As I mentioned earlier, one of the major changes that the GPDR brings to consumers and citizens is the right to be notified when their personal data has been hacked or if a breach occurs. Additionally, organizations are required to detail how they use customer information in a way that is both clear and easily understandable. An example of this could be an organization sending out emails to customers detailing how their information will be used with an option to opt-out if they do not consent. Another important legislation that the GPDR provides is additional rights and freedoms to people who no longer want their personal data processed to be able to have it deleted entirely, providing there are no grounds for retaining it. This is particularly important when looking at the context of big data analysis methodologies mentioned by Buchanan. Since the search methods can transcend context, it would certainly be helpful for people to have the right to have their data deleted if they so choose. As an example, a person who may be on the same email distribution list as others who were confirmed as participants in a peaceful political protest of some sort, could potentially be identified by big data search algorithms as a person with potential for extremist behavior. It would all depend on the search context and algorithm being utilized. With the ‘right to be forgotten’ process under the GPDR, this person would more clearly understand how their email address could potentially be used to identify them and have a clearer way to avoid being identified in this manner by removing consent and requesting the deletion of their personal data. With all of this in mind I feel that from an ethics of care standpoint, the GPDR is a beneficial thing for European citizens and consumers. In requiring organizations to clearly spell out what their data is being used for as well as the right to have their data deleted if they do not consent shows great care for people’s personal data.

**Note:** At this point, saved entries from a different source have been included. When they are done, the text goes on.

(* ===== verification/KeepAlive.v ===== *)
(** * Keepalives and consent freshness (agent/conncheck.c, agent.c)

    The timer that keeps selected pairs and host candidates alive (RFC 8445,
    section 11, or the consent checks of RFC 7675), and the timer after which
    the consent of the peer has expired. *)
From S2P Require Import Prelude CMem StunTypes StunMessage StunCrc32 StunAgent StunTimer StunIce Address Candidate IceTypes IceEnv CheckList CheckDriver CheckTick.
Local Open Scope Z_scope.

Definition NICE_AGENT_TIMER_TR_DEFAULT : Z := 25000.
Definition NICE_AGENT_TIMER_CONSENT_DEFAULT : Z := 5000.
Definition NICE_AGENT_TIMER_CONSENT_TIMEOUT : Z := 30000.
Definition NICE_AGENT_TIMER_MIN_CONSENT_INTERVAL : Z := 4000.
Definition NICE_AGENT_TIMER_KEEPALIVE_TIMEOUT : Z := 50000.

Definition NICE_AGENT_DO_KEEPALIVE_CONNCHECKS (a : NiceAgent) : bool :=
  a_consent_freshness a || a_keepalive_conncheck a || bool_decide (a_compatibility a = NICE_COMPATIBILITY_GOOGLE).

(** The flags of the STUN agent of a component. *)
Definition stun_agent_flags (a : NiceAgent) : StunCompatibility * Z :=
  let short := STUN_AGENT_USAGE_SHORT_TERM_CREDENTIALS in
  match a_compatibility a with
  | NICE_COMPATIBILITY_GOOGLE => (STUN_COMPATIBILITY_RFC3489, Z.lor short STUN_AGENT_USAGE_IGNORE_CREDENTIALS)
  | NICE_COMPATIBILITY_MSN => (STUN_COMPATIBILITY_RFC3489, Z.lor short STUN_AGENT_USAGE_FORCE_VALIDATER)
  | NICE_COMPATIBILITY_WLM2009 => (STUN_COMPATIBILITY_MSICE2, Z.lor short STUN_AGENT_USAGE_USE_FINGERPRINT)
  | NICE_COMPATIBILITY_OC2007 =>
      (STUN_COMPATIBILITY_RFC3489,
       Z.lor (Z.lor short STUN_AGENT_USAGE_FORCE_VALIDATER) STUN_AGENT_USAGE_NO_ALIGNED_ATTRIBUTES)
  | NICE_COMPATIBILITY_OC2007R2 =>
      (STUN_COMPATIBILITY_MSICE2,
       Z.lor (Z.lor short STUN_AGENT_USAGE_USE_FINGERPRINT) STUN_AGENT_USAGE_NO_ALIGNED_ATTRIBUTES)
  | NICE_COMPATIBILITY_RFC5245 =>
      (STUN_COMPATIBILITY_RFC5389,
       Z.lor (Z.lor (if a_consent_freshness a then STUN_AGENT_USAGE_CONSENT_FRESHNESS else 0) short) STUN_AGENT_USAGE_USE_FINGERPRINT)
  end.

Definition nice_agent_init_stun_agent (a : NiceAgent) (old : StunAgent) : StunAgent :=
  let '(compat, flags) := stun_agent_flags a in
  stun_agent_set_software (stun_agent_init old STUN_ALL_KNOWN_ATTRIBUTES compat flags) (a_software_attribute a).

(** Storage for a STUN agent; [stun_agent_init] sets all that is read of it. *)
Definition stun_agent_storage : StunAgent :=
  mkAgent (mkAgentInfo STUN_COMPATIBILITY_RFC3489 0)
    (replicate (Z.to_nat STUN_AGENT_MAX_SAVED_IDS) (mkSavedId [] 0 None [] false false)) [] None false.

(** The random delay before the next consent check, in milliseconds:
    [NICE_AGENT_TIMER_CONSENT_DEFAULT * (g_random_double () * 0.4 + 0.8)],
    rounded down. *)
Class ConsentInterval : Type := random_consent_interval : list effect -> Z.

Section keepalive.
Context {E : CheckEnv} {CL : CryptoLib} {B : Base64} {N : NetEnv} {R : ConsentInterval} (package_string : list Z).

(** ** Consent *)

(** Assign to the selected pair of a component. *)
Definition upd_selected (a : NiceAgent) (sid cid : Z) (f : CandidatePair -> CandidatePair) : NiceAgent :=
  upd_component a sid cid (fun c => c <| co_selected_pair := f (co_selected_pair c) |>).

Definition consent_timeout (a : NiceAgent) : Z :=
  if a_consent_freshness a then NICE_AGENT_TIMER_CONSENT_TIMEOUT * 1000 else NICE_AGENT_TIMER_KEEPALIVE_TIMEOUT * 1000.

(** The callback for the selected pair of component [cid] of stream [sid]. *)
Definition priv_conn_remote_consent_tick_agent_locked (a : NiceAgent) (sid cid : Z) : res NiceAgent :=
  c ← the_component a sid cid;
  let pair := co_selected_pair c in
  let a := upd_selected a sid cid (fun p => p <| sp_consent_tick := None |>) in
  let now := g_get_monotonic_time (a_log a) in
  let since := u64 (now - sp_consent_last_received pair) in
  if consent_timeout a <? since then
    let a := upd_selected a sid cid (fun p => p <| sp_remote_consent_have := false |>) in
    agent_signal_component_state_change a (sp_keepalive_stream_id pair) (sp_keepalive_component_id pair) NICE_COMPONENT_STATE_FAILED
  else
    let delay := (consent_timeout a - since) / 1000 in
    Ok (upd_selected a sid cid (fun p => p <| sp_consent_tick := Some (u32 delay) |>)).

(** ** Selected pairs *)

(** One component of the first loop.  Returns the time of the next tick when
    something was sent ([goto done]), the earliest next tick so far and the
    number of errors. *)
Definition keepalive_result : Type := option Z * Z * Z * NiceAgent.

(** A connectivity check on the selected pair. *)
Definition keepalive_conncheck (a : NiceAgent) (now sid cid : Z) (local remote : NiceCandidate) (min_next_tick errors : Z) : res keepalive_result :=
  c ← the_component a sid cid;
  let p := co_selected_pair c in
  let stream := agent_find_stream a sid in
  let uname := priv_create_username a stream cid (Some remote) (Some local) NICE_STREAM_MAX_UNAME false in
  let password := priv_get_password a stream (Some remote) in
  if 0 <? zlen uname then
    let t := a_next_ptr a in
    '(buf_len, ag, msg) ←
      stun_usage_ice_conncheck_create package_string (stun_make_transid t) (co_stun_agent c) zero_message
        (replicate (Z.to_nat STUN_MAX_MESSAGE_SIZE_IPV6) 0) STUN_MAX_MESSAGE_SIZE_IPV6 (Some uname) password
        (a_controlling_mode a) (a_controlling_mode a) (sp_stun_priority p) (a_tie_breaker a) None (agent_to_ice_compatibility a);
    let a := upd_component (a <| a_next_ptr := t + 1 |>) sid cid (fun c => c <| co_stun_agent := ag |>) in
    if 0 <? buf_len then
      let delay := 1000 * Z.max (random_consent_interval (a_log a)) NICE_AGENT_TIMER_MIN_CONSENT_INTERVAL in
      let a := log (FxRandom 0) a in
      let a := upd_selected a sid cid (fun p => p <| sp_keepalive_stream_id := sid |> <| sp_keepalive_component_id := cid |>
                                                  <| sp_keepalive_next_tick := u64 (now + delay) |>) in
      a ← (if sp_remote_consent_have p then
             let a := if sp_consent_last_received p =? 0 then
                        upd_selected a sid cid (fun p => p <| sp_consent_last_received := g_get_monotonic_time (a_log a) |>)
                      else a in
             priv_conn_remote_consent_tick_agent_locked a sid cid
           else Ok a);
      let a := a <| a_media_after_tick := false |> in
      let a := snd (agent_socket_send a (c_sockptr local) (c_addr remote) buf_len (buffer msg)) in
      Ok (Some (u64 (now + a_timer_ta a * 1000)), min_next_tick, errors, a)
    else Ok (None, min_next_tick, errors + 1, a)
  else Ok (None, min_next_tick, errors, a).

(** A Binding indication on the selected pair. *)
Definition keepalive_indication (a : NiceAgent) (now sid cid : Z) (local remote : NiceCandidate) (min_next_tick errors : Z) : res keepalive_result :=
  c ← the_component a sid cid;
  let t := a_next_ptr a in
  '(buf_len, ag, msg) ← stun_usage_bind_keepalive (stun_make_transid t) (co_stun_agent c) zero_message
     (replicate (Z.to_nat STUN_MAX_MESSAGE_SIZE_IPV6) 0) STUN_MAX_MESSAGE_SIZE_IPV6;
  let a := upd_component (a <| a_next_ptr := t + 1 |>) sid cid (fun c => c <| co_stun_agent := ag |>) in
  if 0 <? buf_len then
    let a := snd (agent_socket_send a (c_sockptr local) (c_addr remote) buf_len (buffer msg)) in
    let a := upd_selected a sid cid (fun p => p <| sp_keepalive_next_tick := u64 (now + 1000 * NICE_AGENT_TIMER_TR_DEFAULT) |>) in
    a ← (if bool_decide (a_compatibility a = NICE_COMPATIBILITY_OC2007R2) then
           ms_ice2_legacy_conncheck_send a ag msg (c_sockptr local) (c_addr remote)
         else Ok a);
    Ok (Some (u64 (now + a_timer_ta a * 1000)), min_next_tick, errors, a)
  else Ok (None, min_next_tick, errors + 1, a).

(** What [next_tick] does to [min_next_tick], and whether to wait for it. *)
Definition next_tick_due (now next_tick min_next_tick : Z) : Z * bool :=
  if negb (next_tick =? 0) then (Z.min next_tick min_next_tick, negb (now <? next_tick)) else (min_next_tick, true).

Definition keepalive_component (a : NiceAgent) (now sid cid min_next_tick errors : Z) : res keepalive_result :=
  c ← the_component a sid cid;
  let p := co_selected_pair c in
  match sp_local p with
  | None => Ok (None, min_next_tick, errors, a)
  | Some local =>
      if negb (bool_decide (c_transport local = NICE_CANDIDATE_TRANSPORT_UDP)) && negb (NICE_AGENT_DO_KEEPALIVE_CONNCHECKS a) then
        Ok (None, min_next_tick, errors, a)
      else
        let '(min_next_tick, due) := next_tick_due now (sp_keepalive_next_tick p) min_next_tick in
        if negb due then Ok (None, min_next_tick, errors, a)
        else
          match sp_remote p with
          | None => Fault OutOfBounds
          | Some remote =>
              if NICE_AGENT_DO_KEEPALIVE_CONNCHECKS a then keepalive_conncheck a now sid cid local remote min_next_tick errors
              else keepalive_indication a now sid cid local remote min_next_tick errors
          end
  end.

(** The ids of every component, in the order of the loops. *)
Definition component_ids (a : NiceAgent) : list (Z * Z) :=
  flat_map (fun s => (fun c => (str_id s, co_id c)) <$> str_components s) (a_streams a).

Fixpoint keepalive_pairs (a : NiceAgent) (now min_next_tick errors : Z) (l : list (Z * Z)) : res keepalive_result :=
  match l with
  | [] => Ok (None, min_next_tick, errors, a)
  | (sid, cid) :: l =>
      '(done, min_next_tick, errors, a) ← keepalive_component a now sid cid min_next_tick errors;
      match done with
      | Some next => Ok (Some next, min_next_tick, errors, a)
      | None => keepalive_pairs a now min_next_tick errors l
      end
  end.

(** ** Host candidates *)

(** [keepalive_next_tick] of the local candidate at an address. *)
Definition set_candidate_tick (a : NiceAgent) (sid cid ptr tick : Z) : NiceAgent :=
  upd_component a sid cid (fun c => c <| co_local_candidates :=
    (fun l => if c_ptr l =? ptr then l <| c_keepalive_next_tick := tick |> else l) <$> co_local_candidates c |>).

Fixpoint keepalive_host_loop (a : NiceAgent) (now sid cid min_next_tick errors : Z) (stun_server : NiceAddress) (buffer_len : Z) (buf : list Z)
    (l : list NiceCandidate) : keepalive_result :=
  match l with
  | [] => (None, min_next_tick, errors, a)
  | cand :: l =>
      if bool_decide (c_type cand = NICE_CANDIDATE_TYPE_HOST) && bool_decide (c_transport cand = NICE_CANDIDATE_TRANSPORT_UDP) &&
         (nice_address_ip_version (c_addr cand) =? nice_address_ip_version stun_server) then
        let '(min_next_tick, due) := next_tick_due now (c_keepalive_next_tick cand) min_next_tick in
        if due then
          let a := snd (agent_socket_send a (c_sockptr cand) stun_server buffer_len buf) in
          (Some (u64 (now + a_timer_ta a * 1000)), min_next_tick, errors,
           set_candidate_tick a sid cid (c_ptr cand) (u64 (now + 1000 * NICE_AGENT_TIMER_TR_DEFAULT)))
        else keepalive_host_loop a now sid cid min_next_tick errors stun_server buffer_len buf l
      else keepalive_host_loop a now sid cid min_next_tick errors stun_server buffer_len buf l
  end.

(** [state < NICE_COMPONENT_STATE_CONNECTED]. *)
Definition not_connected (st : NiceComponentState) : bool :=
  match st with
  | NICE_COMPONENT_STATE_DISCONNECTED | NICE_COMPONENT_STATE_GATHERING | NICE_COMPONENT_STATE_CONNECTING => true
  | _ => false
  end.

Definition keepalive_host (a : NiceAgent) (now sid cid min_next_tick errors : Z) : res keepalive_result :=
  c ← the_component a sid cid;
  match a_stun_server_ip a with
  | Some ip =>
      if not_connected (co_state c) then
        let '(ok, stun_server) := nice_address_set_from_string nice_address_init ip in
        if ok : bool then
          let stun_server := nice_address_set_port stun_server (a_stun_server_port a) in
          let t := a_next_ptr a in
          '(buffer_len, _, msg) ← stun_usage_bind_create package_string (stun_make_transid t) (nice_agent_init_stun_agent a stun_agent_storage)
             zero_message (replicate (Z.to_nat STUN_MAX_MESSAGE_SIZE_IPV6) 0) STUN_MAX_MESSAGE_SIZE_IPV6;
          Ok (keepalive_host_loop (a <| a_next_ptr := t + 1 |>) now sid cid min_next_tick errors stun_server buffer_len (buffer msg)
                (co_local_candidates c))
        else Ok (None, min_next_tick, errors, a)
      else Ok (None, min_next_tick, errors, a)
  | None => Ok (None, min_next_tick, errors, a)
  end.

Fixpoint keepalive_hosts (a : NiceAgent) (now min_next_tick errors : Z) (l : list (Z * Z)) : res keepalive_result :=
  match l with
  | [] => Ok (None, min_next_tick, errors, a)
  | (sid, cid) :: l =>
      '(done, min_next_tick, errors, a) ← keepalive_host a now sid cid min_next_tick errors;
      match done with
      | Some next => Ok (Some next, min_next_tick, errors, a)
      | None => keepalive_hosts a now min_next_tick errors l
      end
  end.

(** ** The timer *)

Definition priv_conn_keepalive_tick_unlocked (a : NiceAgent) : res (bool * NiceAgent) :=
  let now := g_get_monotonic_time (a_log a) in
  let min_next_tick := u64 (now + 1000 * (if a_consent_freshness a then NICE_AGENT_TIMER_MIN_CONSENT_INTERVAL
                                            else NICE_AGENT_TIMER_TR_DEFAULT)) in
  '(done, min_next_tick, errors, a) ← keepalive_pairs a now min_next_tick 0 (component_ids a);
  '(done, min_next_tick, errors, a) ←
    match done with
    | Some _ => Ok (done, min_next_tick, errors, a)
    | None => keepalive_hosts a now min_next_tick errors (component_ids a)
    end;
  let next_timer_tick := default min_next_tick done in
  if negb (errors =? 0) then Ok (false, a)
  else Ok (true, a <| a_keepalive_timer := Some (u32 (u64 (next_timer_tick - now) / 1000)) |>).

Definition priv_conn_keepalive_tick_agent_locked (a : NiceAgent) : res (bool * NiceAgent) :=
  '(ret, a) ← priv_conn_keepalive_tick_unlocked a;
  if negb ret then Ok (ret, a <| a_keepalive_timer := None |>) else Ok (ret, a).

(** The keepalives of this agent. *)
Definition agent_keepalive : Keepalive := priv_conn_keepalive_tick_unlocked.
End keepalive.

With all the information discussed I do feel that the United States should incorporate something like Europe’s privacy laws. In our society today every aspect of a person’s life is available as data and stored in various places online. As the digital realm becomes increasingly complex the need to regulate and protect that data becomes more important. Organizations must clearly define what users’ data is used for as well as how it may be used in the future. Most importantly, users need to be able to maintain control over how their information is used and retain the ability to delete their data if they so choose. Privacy laws such as Europe’s GPDR are a good start to what must be in place to accomplish these goals of protection. While there may certainly be drawbacks, such as a person who is involved in violent extremist behavior being able to delete their data to avoid identification, I do still believe that these types of privacy laws are a good foundation to be built upon here in the United States.